_Given data_.
--

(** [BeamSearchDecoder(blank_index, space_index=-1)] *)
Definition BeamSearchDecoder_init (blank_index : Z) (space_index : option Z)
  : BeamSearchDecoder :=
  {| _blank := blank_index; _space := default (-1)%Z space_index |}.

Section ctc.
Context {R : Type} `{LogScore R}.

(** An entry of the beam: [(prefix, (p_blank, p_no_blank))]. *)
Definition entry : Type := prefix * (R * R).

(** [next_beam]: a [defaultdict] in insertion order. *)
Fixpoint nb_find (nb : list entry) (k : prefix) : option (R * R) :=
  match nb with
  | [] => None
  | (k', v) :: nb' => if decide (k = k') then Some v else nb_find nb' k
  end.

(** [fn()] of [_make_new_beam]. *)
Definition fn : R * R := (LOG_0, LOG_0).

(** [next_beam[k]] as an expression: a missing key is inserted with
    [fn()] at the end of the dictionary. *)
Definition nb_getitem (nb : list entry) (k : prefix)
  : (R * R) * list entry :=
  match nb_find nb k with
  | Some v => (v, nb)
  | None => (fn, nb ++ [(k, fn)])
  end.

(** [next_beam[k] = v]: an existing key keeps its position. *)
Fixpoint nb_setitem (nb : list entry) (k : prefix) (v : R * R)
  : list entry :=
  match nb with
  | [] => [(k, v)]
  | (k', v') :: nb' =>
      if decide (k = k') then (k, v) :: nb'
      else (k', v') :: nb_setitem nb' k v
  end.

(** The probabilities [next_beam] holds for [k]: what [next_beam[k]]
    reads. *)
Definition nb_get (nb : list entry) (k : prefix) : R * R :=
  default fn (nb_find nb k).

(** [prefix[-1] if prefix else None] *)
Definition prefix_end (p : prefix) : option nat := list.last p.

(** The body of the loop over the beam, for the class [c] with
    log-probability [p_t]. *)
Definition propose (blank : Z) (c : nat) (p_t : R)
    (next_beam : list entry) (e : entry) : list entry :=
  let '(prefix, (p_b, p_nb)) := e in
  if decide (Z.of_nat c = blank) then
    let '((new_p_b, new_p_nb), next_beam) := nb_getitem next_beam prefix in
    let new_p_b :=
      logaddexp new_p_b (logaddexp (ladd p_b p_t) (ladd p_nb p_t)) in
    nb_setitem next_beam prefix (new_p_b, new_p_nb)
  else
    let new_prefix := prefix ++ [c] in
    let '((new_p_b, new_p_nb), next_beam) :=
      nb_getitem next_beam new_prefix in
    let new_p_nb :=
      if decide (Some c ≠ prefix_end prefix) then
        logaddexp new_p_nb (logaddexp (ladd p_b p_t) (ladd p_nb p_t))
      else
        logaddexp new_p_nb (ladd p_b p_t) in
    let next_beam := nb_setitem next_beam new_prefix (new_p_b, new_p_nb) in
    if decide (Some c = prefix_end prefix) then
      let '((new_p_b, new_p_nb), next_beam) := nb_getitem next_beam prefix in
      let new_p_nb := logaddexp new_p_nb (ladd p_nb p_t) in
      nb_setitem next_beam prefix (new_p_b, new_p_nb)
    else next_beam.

--

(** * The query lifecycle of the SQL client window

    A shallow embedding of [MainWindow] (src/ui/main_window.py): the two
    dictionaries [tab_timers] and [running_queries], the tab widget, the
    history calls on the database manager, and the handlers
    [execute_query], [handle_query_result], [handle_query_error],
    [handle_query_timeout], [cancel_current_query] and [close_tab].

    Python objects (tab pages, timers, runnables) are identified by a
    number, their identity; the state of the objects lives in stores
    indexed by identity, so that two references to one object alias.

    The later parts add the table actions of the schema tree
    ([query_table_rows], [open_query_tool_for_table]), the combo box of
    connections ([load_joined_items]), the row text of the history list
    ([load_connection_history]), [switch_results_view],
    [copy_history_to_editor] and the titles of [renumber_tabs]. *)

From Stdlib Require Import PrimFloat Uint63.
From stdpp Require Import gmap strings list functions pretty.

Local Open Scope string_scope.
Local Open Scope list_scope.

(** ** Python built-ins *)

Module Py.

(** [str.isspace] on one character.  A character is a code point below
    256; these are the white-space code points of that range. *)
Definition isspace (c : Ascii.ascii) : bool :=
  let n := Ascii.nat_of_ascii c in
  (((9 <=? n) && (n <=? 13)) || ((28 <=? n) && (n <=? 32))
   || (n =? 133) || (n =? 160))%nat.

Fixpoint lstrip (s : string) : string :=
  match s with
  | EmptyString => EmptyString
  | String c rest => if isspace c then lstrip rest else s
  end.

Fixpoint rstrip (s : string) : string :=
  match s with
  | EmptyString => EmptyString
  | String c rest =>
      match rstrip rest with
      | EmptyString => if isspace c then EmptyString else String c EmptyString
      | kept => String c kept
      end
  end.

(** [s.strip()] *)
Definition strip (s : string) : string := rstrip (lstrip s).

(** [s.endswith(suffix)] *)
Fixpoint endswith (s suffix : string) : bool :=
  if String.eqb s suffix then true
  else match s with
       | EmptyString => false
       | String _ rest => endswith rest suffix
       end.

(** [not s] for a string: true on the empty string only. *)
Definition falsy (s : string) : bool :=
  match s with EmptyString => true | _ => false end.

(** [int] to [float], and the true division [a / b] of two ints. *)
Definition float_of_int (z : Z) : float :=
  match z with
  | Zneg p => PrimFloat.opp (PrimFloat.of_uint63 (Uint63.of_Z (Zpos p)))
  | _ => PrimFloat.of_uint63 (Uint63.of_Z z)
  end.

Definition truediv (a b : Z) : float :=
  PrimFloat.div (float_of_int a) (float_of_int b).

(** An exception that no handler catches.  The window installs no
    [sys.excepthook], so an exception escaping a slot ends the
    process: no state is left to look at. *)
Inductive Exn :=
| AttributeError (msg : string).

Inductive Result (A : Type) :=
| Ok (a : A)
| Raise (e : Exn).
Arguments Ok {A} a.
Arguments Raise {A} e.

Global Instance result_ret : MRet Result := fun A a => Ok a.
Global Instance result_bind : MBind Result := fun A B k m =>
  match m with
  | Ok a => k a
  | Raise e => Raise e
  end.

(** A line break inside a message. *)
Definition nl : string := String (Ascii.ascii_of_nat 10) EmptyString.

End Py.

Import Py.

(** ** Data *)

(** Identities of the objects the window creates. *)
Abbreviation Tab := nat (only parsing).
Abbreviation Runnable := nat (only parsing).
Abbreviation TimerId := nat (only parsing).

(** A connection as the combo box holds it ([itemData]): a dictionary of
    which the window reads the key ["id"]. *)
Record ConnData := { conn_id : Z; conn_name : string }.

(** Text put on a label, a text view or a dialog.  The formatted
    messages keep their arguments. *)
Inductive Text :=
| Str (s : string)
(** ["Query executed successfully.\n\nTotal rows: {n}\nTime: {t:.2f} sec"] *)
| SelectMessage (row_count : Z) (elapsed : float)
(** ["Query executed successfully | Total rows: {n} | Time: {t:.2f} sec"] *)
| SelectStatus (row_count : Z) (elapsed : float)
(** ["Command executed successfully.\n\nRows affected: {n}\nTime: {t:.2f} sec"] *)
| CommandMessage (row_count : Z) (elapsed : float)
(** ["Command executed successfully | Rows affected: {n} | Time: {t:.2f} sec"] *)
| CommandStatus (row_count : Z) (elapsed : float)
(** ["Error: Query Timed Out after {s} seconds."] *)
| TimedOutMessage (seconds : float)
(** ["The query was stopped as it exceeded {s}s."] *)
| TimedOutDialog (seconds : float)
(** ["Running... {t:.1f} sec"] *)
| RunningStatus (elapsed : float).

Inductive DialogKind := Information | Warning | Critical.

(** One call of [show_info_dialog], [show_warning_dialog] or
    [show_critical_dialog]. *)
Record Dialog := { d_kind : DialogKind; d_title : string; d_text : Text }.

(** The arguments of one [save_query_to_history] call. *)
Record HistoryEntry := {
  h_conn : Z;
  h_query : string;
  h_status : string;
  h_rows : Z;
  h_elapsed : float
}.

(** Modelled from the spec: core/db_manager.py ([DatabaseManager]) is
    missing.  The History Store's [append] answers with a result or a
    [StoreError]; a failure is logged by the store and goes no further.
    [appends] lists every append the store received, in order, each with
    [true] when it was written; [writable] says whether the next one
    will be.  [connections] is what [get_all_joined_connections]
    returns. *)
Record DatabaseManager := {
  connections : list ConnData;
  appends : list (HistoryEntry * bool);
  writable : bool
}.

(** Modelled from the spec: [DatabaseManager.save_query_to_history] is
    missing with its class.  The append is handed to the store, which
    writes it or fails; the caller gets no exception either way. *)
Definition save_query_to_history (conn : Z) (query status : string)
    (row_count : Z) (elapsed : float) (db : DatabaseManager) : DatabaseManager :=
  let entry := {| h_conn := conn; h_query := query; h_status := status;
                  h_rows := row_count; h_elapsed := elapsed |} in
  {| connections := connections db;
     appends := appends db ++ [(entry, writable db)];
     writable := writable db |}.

--

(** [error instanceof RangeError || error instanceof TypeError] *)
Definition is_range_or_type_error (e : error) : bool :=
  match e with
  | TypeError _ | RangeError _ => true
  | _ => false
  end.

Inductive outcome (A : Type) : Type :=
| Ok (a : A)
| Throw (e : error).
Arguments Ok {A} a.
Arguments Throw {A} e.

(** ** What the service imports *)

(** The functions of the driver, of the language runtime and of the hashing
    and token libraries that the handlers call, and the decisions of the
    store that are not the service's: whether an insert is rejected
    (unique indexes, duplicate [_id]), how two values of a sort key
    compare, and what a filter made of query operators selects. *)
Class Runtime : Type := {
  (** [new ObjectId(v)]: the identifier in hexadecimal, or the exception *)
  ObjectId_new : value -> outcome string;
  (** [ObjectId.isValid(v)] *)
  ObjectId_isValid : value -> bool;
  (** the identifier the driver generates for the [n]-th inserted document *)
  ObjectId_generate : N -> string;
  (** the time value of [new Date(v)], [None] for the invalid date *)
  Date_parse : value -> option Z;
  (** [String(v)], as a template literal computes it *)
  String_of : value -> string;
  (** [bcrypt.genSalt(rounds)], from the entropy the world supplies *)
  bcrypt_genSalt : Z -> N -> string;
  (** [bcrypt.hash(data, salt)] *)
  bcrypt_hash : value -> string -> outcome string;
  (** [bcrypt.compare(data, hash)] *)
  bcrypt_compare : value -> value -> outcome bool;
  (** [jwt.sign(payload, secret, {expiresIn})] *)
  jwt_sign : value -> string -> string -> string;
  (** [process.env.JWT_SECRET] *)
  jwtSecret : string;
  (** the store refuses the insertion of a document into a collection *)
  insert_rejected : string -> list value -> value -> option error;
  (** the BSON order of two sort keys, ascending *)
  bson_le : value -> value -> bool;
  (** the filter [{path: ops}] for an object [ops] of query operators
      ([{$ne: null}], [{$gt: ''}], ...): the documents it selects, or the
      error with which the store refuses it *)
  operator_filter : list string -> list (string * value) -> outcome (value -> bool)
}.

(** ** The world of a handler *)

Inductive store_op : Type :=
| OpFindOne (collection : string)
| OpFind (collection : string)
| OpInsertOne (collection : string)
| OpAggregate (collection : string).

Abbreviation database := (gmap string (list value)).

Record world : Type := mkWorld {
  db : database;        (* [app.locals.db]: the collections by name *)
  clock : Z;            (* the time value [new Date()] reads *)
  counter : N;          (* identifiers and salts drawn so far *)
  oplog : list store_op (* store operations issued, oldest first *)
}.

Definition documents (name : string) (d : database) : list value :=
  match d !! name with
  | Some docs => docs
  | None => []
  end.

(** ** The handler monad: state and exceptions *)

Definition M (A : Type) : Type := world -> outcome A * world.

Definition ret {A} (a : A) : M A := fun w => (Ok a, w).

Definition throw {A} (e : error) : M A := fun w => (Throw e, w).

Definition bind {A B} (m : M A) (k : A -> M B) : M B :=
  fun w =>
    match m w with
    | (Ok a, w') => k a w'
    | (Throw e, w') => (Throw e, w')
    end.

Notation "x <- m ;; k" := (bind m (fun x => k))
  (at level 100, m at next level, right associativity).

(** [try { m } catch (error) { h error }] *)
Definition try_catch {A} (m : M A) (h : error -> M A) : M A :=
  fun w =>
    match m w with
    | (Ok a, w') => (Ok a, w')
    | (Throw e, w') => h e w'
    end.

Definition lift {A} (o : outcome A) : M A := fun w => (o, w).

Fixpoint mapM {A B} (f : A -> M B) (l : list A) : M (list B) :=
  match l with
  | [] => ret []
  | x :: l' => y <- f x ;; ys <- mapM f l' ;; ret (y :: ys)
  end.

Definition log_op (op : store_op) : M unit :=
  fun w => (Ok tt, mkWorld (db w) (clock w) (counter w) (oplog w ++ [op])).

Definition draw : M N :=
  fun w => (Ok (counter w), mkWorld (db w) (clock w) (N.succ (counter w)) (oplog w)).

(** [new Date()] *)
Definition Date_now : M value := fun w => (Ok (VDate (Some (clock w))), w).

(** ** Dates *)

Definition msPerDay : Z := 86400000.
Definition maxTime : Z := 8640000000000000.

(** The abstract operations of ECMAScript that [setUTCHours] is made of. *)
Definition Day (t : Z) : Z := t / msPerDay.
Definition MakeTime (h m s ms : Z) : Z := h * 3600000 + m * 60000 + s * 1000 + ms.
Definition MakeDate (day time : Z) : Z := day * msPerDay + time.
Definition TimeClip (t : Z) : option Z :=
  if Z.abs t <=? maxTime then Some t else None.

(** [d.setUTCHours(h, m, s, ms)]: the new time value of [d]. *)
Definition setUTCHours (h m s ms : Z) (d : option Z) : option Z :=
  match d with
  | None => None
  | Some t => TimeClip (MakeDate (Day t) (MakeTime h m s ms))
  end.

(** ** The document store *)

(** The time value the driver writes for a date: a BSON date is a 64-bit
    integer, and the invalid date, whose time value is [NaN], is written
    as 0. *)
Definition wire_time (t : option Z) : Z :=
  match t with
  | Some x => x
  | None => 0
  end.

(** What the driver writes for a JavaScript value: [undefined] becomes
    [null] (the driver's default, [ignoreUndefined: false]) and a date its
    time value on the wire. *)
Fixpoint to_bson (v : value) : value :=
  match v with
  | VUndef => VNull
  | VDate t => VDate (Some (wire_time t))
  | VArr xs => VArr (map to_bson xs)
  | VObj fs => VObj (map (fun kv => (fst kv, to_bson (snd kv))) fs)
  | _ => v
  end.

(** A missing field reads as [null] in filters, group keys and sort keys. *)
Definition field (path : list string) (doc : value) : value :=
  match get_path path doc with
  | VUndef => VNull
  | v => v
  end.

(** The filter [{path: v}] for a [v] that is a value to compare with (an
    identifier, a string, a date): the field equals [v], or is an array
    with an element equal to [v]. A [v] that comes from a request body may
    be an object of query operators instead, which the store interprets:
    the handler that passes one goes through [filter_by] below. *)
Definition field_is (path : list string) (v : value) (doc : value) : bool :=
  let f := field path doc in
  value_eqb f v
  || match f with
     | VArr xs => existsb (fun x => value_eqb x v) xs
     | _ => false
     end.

--

_What the task requires_.
Taking the entries above, restate exactly those lines that fall between the line with "(** [BeamSearchDecoder(blank_index, space_index=-1)]" and the line with "Definition entry : Type := prefix * (R * R).", keeping both of those lines too.

_Result of the exercise_.
(** [BeamSearchDecoder(blank_index, space_index=-1)] *)
Definition BeamSearchDecoder_init (blank_index : Z) (space_index : option Z)
  : BeamSearchDecoder :=
  {| _blank := blank_index; _space := default (-1)%Z space_index |}.

Section ctc.
Context {R : Type} `{LogScore R}.

(** An entry of the beam: [(prefix, (p_blank, p_no_blank))]. *)
Definition entry : Type := prefix * (R * R).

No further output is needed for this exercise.